To the seventeenth century belongs the Oriental, David Conforte, his “Kore Hadorot” being chiefly valued for its accounts of Rabbinic literature in the Orient. Jehiel Heilprin of Minsk, eighteenth century, wrote a history in the style of a chronicle, beginning with Creation. It shows a naive belief in the historicity of the Midrash but is very valuable by reason of its collection of historic passages from Rabbinic literature. Secular education was slowly beginning to find its way among the Jews. Quite a number of German Jews studied medicine in Italy, chiefly from a practical point of view. Tobias Cohen of Metz (1652-1729) studied in Frankfort-on-the-Oder, being supported by the Elector of Brandenburg. In his later years he lived in the Orient, where he wrote a compilation on various scientific subjects, “Maaseh Tobiyah.” In this he shows sound knowledge of medicine.

CHAPTER VIII
THE PERIOD OF EMANCIPATION FROM 1791.

In the middle of the eighteenth century a slow but marked improvement in the condition of the Jews is noticeable.

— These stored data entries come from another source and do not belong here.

(* ===== verification/Ppc64Proofs.v ===== *)
(** * 64-bit PowerPC: calls and callbacks agree

    An argument has a number, its doubleword in the parameter area, and, if it
    is a floating-point one, the number of its register.  The VM keeps the
    first in its integer register counter and in the fill level of its vector
    ([slots]), the reader in its stack pointer. *)

From S2P Require Export Ppc64.

Section Ppc64.
Variable v : elf_abi.
Variable cs : bool.
Variable uninit : DCCallVM_ppc64 -> Z.
#[local] Hint Extern 0 DataModel => exact (ppc64_dm v cs) : typeclass_instances.
#[local] Abbreviation C := (ppc64_CallVM v cs uninit).
#[local] Abbreviation RD := (ppc64_ArgReader v cs).

(** ** VM states *)

Definition slots (vm : DCCallVM_ppc64) : Z :=
  if mSize (mVecHead vm) =? 0 then mIntRegs vm else mSize (mVecHead vm) / 8.

(** The parameter area is filled from its start. *)
Definition mirrored (vm : DCCallVM_ppc64) : bool := match v with ELFv1 => true | ELFv2 => is_ellipsis v vm end.

Record p_inv (vm : DCCallVM_ppc64) : Prop := {
  pi_vec : vec_wf (mVecHead vm) /\ vec_room (mVecHead vm) 0;
  pi_bytes : Forall is_byte (vec_data (mVecHead vm));
  pi_slot : mSize (mVecHead vm) mod 8 = 0;
  pi_ints : mIntRegs vm = Z.min 8 (slots vm) /\ 0 <= slots vm;
  pi_floats : 0 <= mFloatRegs vm <= 13 /\ mFloatRegs vm <= slots vm;
  pi_len : length (mIntData vm) = 8%nat /\ length (mFloatData vm) = 13%nat;
  pi_area : (v = ELFv1 -> mSize (mVecHead vm) = 8 * slots vm) /\
            (mirrored vm = false -> mSize (mVecHead vm) <> 0 -> 8 <= slots vm);
}.

Record p_ext (vm vm' : DCCallVM_ppc64) : Prop := {
  px_bytes : prefix (vec_bytes (mVecHead vm)) (vec_bytes (mVecHead vm'));
  px_ints : mIntRegs vm <= mIntRegs vm' /\
            forall k, 0 <= k < mIntRegs vm -> aget k (mIntData vm') = aget k (mIntData vm);
  px_floats : mFloatRegs vm <= mFloatRegs vm' /\
              forall k, 0 <= k < mFloatRegs vm -> aget k (mFloatData vm') = aget k (mFloatData vm);
}.

Lemma p_ext_refl vm : p_ext vm vm.
Proof. by split. Qed.
(* ===== verification/MipsEabiProofs.v ===== *)
(** * MIPS EABI: calls and callbacks agree

    VM and reader find the place of an argument by the same counts - except that
    the reader also aligns its place on the stack for a 64-bit value that is in
    registers. *)

From S2P Require Export MipsEabi.

(** The types that go to floating-point registers. *)
Definition is_single (t : cty) : bool := match t with TFloat => true | _ => false end.

Section Eabi.
Variable e : endian.
Variable cs : bool.
#[local] Hint Extern 0 DataModel => exact (mips32_dm e cs) : typeclass_instances.
#[local] Abbreviation C := (eabi_CallVM e cs).
#[local] Abbreviation RD := (eabi_ArgReader e cs).

(** The argument [a] is where [pl] says, in registers or on the stack [mem]. *)
Definition holds (ints singles mem : list Z) (a : arg) (pl : place) : Prop :=
  let c := conv (a_ty a) in
  match pl with
  | InGpr k =>
    if is_wide (a_ty a)
    then exists w0 w1, aget k ints = Some w0 /\ aget (k + 1) ints = Some w1 /\
           c (two_words e (wrapU 32 w0) (wrapU 32 w1)) = a_val a
    else exists w, aget k ints = Some w /\ c w = a_val a
  | InFpr k => exists w, aget k singles = Some w /\ c w = a_val a
  | OnStack off => exists y, rd off (Z.to_nat (arg_size (a_ty a))) mem = Some (enc e (Z.to_nat (arg_size (a_ty a))) y) /\ c y = a_val a
  end.

(** ** Pushing an argument *)

Definition counters_of (vm : DCCallVM_mips_eabi) : counters :=
  {| c_int := mIntRegs vm; c_float := mSingleRegs vm; c_stack := mSize (mVecHead vm) |}.
(** ** Pushing an argument *)

(** On the stack, whatever brings the slot there. *)
Lemma n_push_stack vm a w y :
  n_inv vm -> 8 <= mRegCount vm -> vec_wf w -> mTotal w = mTotal (mVecHead vm) -> mSize w = mSize (mVecHead vm) + 8 ->
  mSize w <= mTotal w -> length (vec_data w) = length (vec_data (mVecHead vm)) -> Forall is_byte (vec_data w) ->
  prefix (vec_bytes (mVecHead vm)) (vec_bytes w) -> conv (a_ty a) y = a_val a ->
  rd (mSize (mVecHead vm)) (used_bytes (a_ty a)) (vec_bytes w) = Some (enc e (used_bytes (a_ty a)) y) ->
  n_pushed vm (n_with_vec w vm) a.
Proof.
  intros [Hv [Hw _] Hb Hm [Hc1 Hc2] Hl Hu] H8 Hww Ht Hs Hr Hlen Hbw Hpre Hy Hrd.
  pose proof (Z.div_mod (mSize (mVecHead vm)) 8 ltac:(lia)) as Hd.
  assert (Hnext : mSize w / 8 = mSize (mVecHead vm) / 8 + 1)
    by (rewrite Hs; replace (mSize (mVecHead vm) + 8) with (mSize (mVecHead vm) + 1 * 8) by lia; by rewrite Z.div_add by lia).
  destruct Hww as [Hw0 Hw1 Hw2]. split; unfold next_slot; cbn; try done; try lia.
  - split; cbn; try done; [split; [done|unfold vec_room; lia]|rewrite Hs|split; [lia|lia]].
    rewrite Z.add_mod, Hm by lia. done.
  - destruct Hw as [Hs0 _ _]. pose proof (Z.div_pos (mSize (mVecHead vm)) 8 Hs0 ltac:(lia)).
    unfold placed. cbn. rewrite (proj2 (Z.ltb_ge _ _)) by lia.
    exists y. split; [|done]. rewrite <- Hrd. f_equal. lia.
Qed.
(* ===== verification/MipsExamples.v ===== *)
(** * MIPS: the properties at concrete inputs *)

From S2P Require MipsO32Props MipsEabiProps Mips64Props.

Module O32.
Import MipsO32Props.

Definition ex_vm : DCCallVM_mips_o32 :=
  {| o_mVTpointer := gVT_mips_o32_p; o_mError := 0; mArgCount := 5; mRegData := replicate 16 0xcc;
     mVecHead := {| mTotal := 72; mSize := 16; vec_data := replicate 72 0xcc |} |}.

(** The [double] is the second argument: it goes to $f14 and to $6 and $7. *)
Definition ex_args : list arg :=
  [Arg TFloat 0x3f800000; Arg TDouble 0x3ff8000000000000; Arg TUChar 200; Arg TLongLong (-2); Arg TFloat 0x40000000;
   Arg TBool 1; Arg TShort (-3)].

Lemma o32_scalar_call_end_to_end_witness :
  exists vm vf cpu r,
    dcReset (C := o32_CallVM BigEndian true true) ex_vm = Some vm /\
    push_args (DM := mips32_dm BigEndian true) (C := o32_CallVM BigEndian true true) vm ex_args = Some vf /\
    kernel_enter BigEndian true (dcCall_as (C := o32_CallVM BigEndian true true) TFloat vf 0) = Some cpu /\
    Forall2 (o32_in BigEndian true true cpu) ex_args [(0, 0); (8, 1); (16, 2); (24, 3); (32, 4); (36, 5); (40, 6)] /\
    o32_run_callback BigEndian true true (replicate 16 0) (map a_ty ex_args) TFloat (fun _ => 0x40400000)
      {| ret_2 := 5; ret_3 := 6; ret_f0 := 7 |} cpu = Some r /\
    ret_value BigEndian true (DM := mips32_dm BigEndian true) TFloat r = 0x40400000.
Proof.
  apply (o32_scalar_call_end_to_end BigEndian true true ex_vm ex_args TFloat (fun _ => 0x40400000)
           {| ret_2 := 5; ret_3 := 6; ret_f0 := 7 |} (replicate 16 0) 0).
  - constructor; [split; [constructor; cbn; lia|vm_compute; discriminate]|vm_compute; discriminate|apply Forall_replicate; done|].
    split; [reflexivity|apply Forall_replicate; done].
  - vm_compute. discriminate.
  - reflexivity.
  - repeat (constructor; [first [reflexivity|right; reflexivity]|]). constructor.
  - reflexivity.
Defined.

(** Both byte orders: $4-$7, $f12 and $f14. *)
Example o32_registers e :
  (vm ← dcReset (C := o32_CallVM e true true) ex_vm;
   vf ← push_args (DM := mips32_dm e true) (C := o32_CallVM e true true) vm ex_args;
   cpu ← kernel_enter e true (dcCall_as (C := o32_CallVM e true true) TInt vf 0);
   Some (gprs cpu, map (wrapU 32) (take 1 (fprs cpu)), drop 1 (fprs cpu)))
  = Some (match e with
          | BigEndian => [0x3f800000; 0xcccccccc; 0x3ff80000; 0]
          | LittleEndian => [0x3f800000; 0xcccccccc; 0; 0x3ff80000]
          end, [0x3f800000], [0x3ff8000000000000]).
Proof. by destruct e. Qed.
End O32.

Module Eabi.
Import MipsEabiProps.

Definition ex_vm : DCCallVM_mips_eabi :=
  {| ea_mVTpointer := gVT_mips_eabi_p; ea_mError := 0; mIntRegs := 8; mSingleRegs := 3; mIntData := replicate 8 0xcc;
     mSingleData := replicate 8 0xcc; mVecHead := {| mTotal := 128; mSize := 16; vec_data := replicate 144 0xcc |} |}.

(** The [long long] skips $5, the last two arguments are on the stack. *)
Definition ex_args : list arg :=
  [Arg TUChar 200; Arg TLongLong (-2); Arg TFloat 0x3f800000; Arg TDouble 0x3ff8000000000000; Arg TShort (-3); Arg TBool 1;
   Arg TInt (-7); Arg TULongLong 5].

Lemma eabi_scalar_call_end_to_end_witness :
  exists vm vf cpu,
    dcReset (C := eabi_CallVM LittleEndian true) ex_vm = Some vm /\
    push_args (DM := mips32_dm LittleEndian true) (C := eabi_CallVM LittleEndian true) vm ex_args = Some vf /\
    kernel_enter LittleEndian (dcCall_as (C := eabi_CallVM LittleEndian true) TFloat vf 0) = Some cpu /\
    Forall2 (eabi_in LittleEndian true cpu) ex_args
      [InGpr 0; InGpr 2; InFpr 0; InGpr 4; InGpr 6; InGpr 7; OnStack 0; OnStack 8] /\
    (eabi_readable (map a_ty ex_args) no_args = true ->
     exists r, eabi_run_callback LittleEndian true (map a_ty ex_args) TFloat (fun _ => 0x40400000) cpu = Some r /\
       ret_value LittleEndian (DM := mips32_dm LittleEndian true) TFloat r = 0x40400000).
Proof.
  apply (eabi_scalar_call_end_to_end LittleEndian true ex_vm ex_args TFloat (fun _ => 0x40400000) 0).
  - constructor; [split; [constructor; cbn; lia|vm_compute; discriminate]|apply Forall_replicate; done|split; reflexivity].
  - vm_compute. discriminate.
  - repeat (constructor; [first [reflexivity|right; reflexivity]|]). constructor.
  - reflexivity.
Defined.

Example ex_args_readable : eabi_readable (map a_ty ex_args) no_args = true.
Proof. reflexivity. Qed.

(** Nine [float]s, one of them on the stack, then a [long long] in registers: the
    reader skips the next word of the stack, which holds the next argument. *)
Definition ex_many_floats : list arg :=
  replicate 9 (Arg TFloat 0x3f800000) ++ [Arg TLongLong (-2); Arg TFloat 0x40000000; Arg TFloat 0x40400000].

Example float_overflow_misread :
  eabi_readable (map a_ty ex_many_floats) no_args = false /\
  (vm ← dcReset (C := eabi_CallVM LittleEndian true) ex_vm;
   vf ← push_args (DM := mips32_dm LittleEndian true) (C := eabi_CallVM LittleEndian true) vm ex_many_floats;
   cpu ← kernel_enter LittleEndian (dcCall_as (C := eabi_CallVM LittleEndian true) TInt vf 0);
   '(l, _) ← read_args (RD := eabi_ArgReader LittleEndian true) (take 11 (map a_ty ex_many_floats)) (dcCallbackThunkEntry cpu);
   Some (drop 9 l)) = Some [Arg TLongLong (-2); Arg TFloat 0x40400000].
Proof. split; reflexivity. Qed.
End Eabi.

Module N64.
Import Mips64Props.

Definition ex_vm : DCCallVM_mips_n64 :=
  {| n_mVTpointer := gVT_mips_p; n_mError := 0; mRegCount := 3; mIntData := replicate 8 0xcc;
     mFloatData := replicate 64 0xcc; mUseDouble := 5; mVecHead := {| mTotal := 80; mSize := 16; vec_data := replicate 80 0xcc |} |}.

(** The last two are on the stack. *)
Definition ex_args : list arg :=
  [Arg TUChar 200; Arg TLongLong (-2); Arg TFloat 0x3f800000; Arg TDouble 0x3ff8000000000000; Arg TShort (-3); Arg TBool 1;
   Arg TPointer 0x120001000; Arg TULongLong 5; Arg TFloat 0x40000000; Arg TInt (-7)].

Lemma n64_scalar_call_end_to_end_witness :
  exists vm vf cpu r,
    dcReset (C := n64_CallVM BigEndian 64 true true) ex_vm = Some vm /\
    push_args (DM := mips64_dm BigEndian 64 true) (C := n64_CallVM BigEndian 64 true true) vm ex_args = Some vf /\
    kernel_enter BigEndian true (fun _ => 0xee) (dcCall_as (C := n64_CallVM BigEndian 64 true true) TFloat vf 0) = Some cpu /\
    Forall2 (n64_in BigEndian 64 true true cpu) ex_args (seqZ 0 10) /\
    n64_run_callback BigEndian true true (map a_ty ex_args) TFloat (fun _ => 0x40400000) {| ret_2 := 5; ret_f0 := 6 |} cpu = Some r /\
    ret_value true (DM := mips64_dm BigEndian 64 true) TFloat r = 0x40400000.
Proof.
  apply (n64_scalar_call_end_to_end BigEndian true true ex_vm ex_args TFloat (fun _ => 0x40400000) {| ret_2 := 5; ret_f0 := 6 |}
           (fun _ => 0xee) 0).
  - constructor; [split; [constructor; cbn; lia|vm_compute; split; [discriminate|reflexivity]]|vm_compute; discriminate
                 |apply Forall_replicate; done|split; reflexivity|reflexivity].
  - vm_compute. discriminate.
  - repeat (constructor; [first [reflexivity|right; reflexivity]|]). constructor.
  - reflexivity.
Defined.

(** With variable arguments a [float] goes to an integer register, as a [double]. *)
Example ellipsis_float :
  (vm ← dcMode (C := n64_CallVM LittleEndian 64 true true) ex_vm DC_CALL_C_ELLIPSIS_VARARGS;
   vm ← dcReset (C := n64_CallVM LittleEndian 64 true true) vm;
   vf ← push_args (DM := mips64_dm LittleEndian 64 true) (C := n64_CallVM LittleEndian 64 true true) vm [Arg TFloat 0x3f800000];
   aget 0 (mIntData vf)) = Some 0x3ff0000000000000.
Proof. reflexivity. Qed.
End N64.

To some extent this is due to the change in the economic life of the Jews, many of whom were engaged in manufacturing pursuits and in such mercantile enterprises as were of noticeable benefit to the state. Some Jews were farmers of the tobacco monopoly, in many states an important part of the revenue, others engaged in various manufacturing enterprises and thus received privileges which exempted them from the disabilities imposed on other Jews. This was the case in Prussia, where Jewish enterprises created the flourishing textile industry in and near Berlin. One of these manufacturers was Bernhard Isaac, in whose house Moses Mendelssohn lived first as tutor and then as bookkeeper. Frederick the Great gave to some Jews the same rights as Christian merchants, although he was in general not well disposed toward the Jews, and would not allow them to engage in agriculture or ship-building. Aaron Elias Seligmann established a large tobacco manufactory in Laimen, Bavaria, in 1779, which gave occupation to many hands; for his merit in developing industry the King of Bavaria bestowed a baronetcy on him in 1814. Israel Hönig was farmer of the tobacco monopoly in Austria, and was in 1789 knighted by Emperor Joseph II.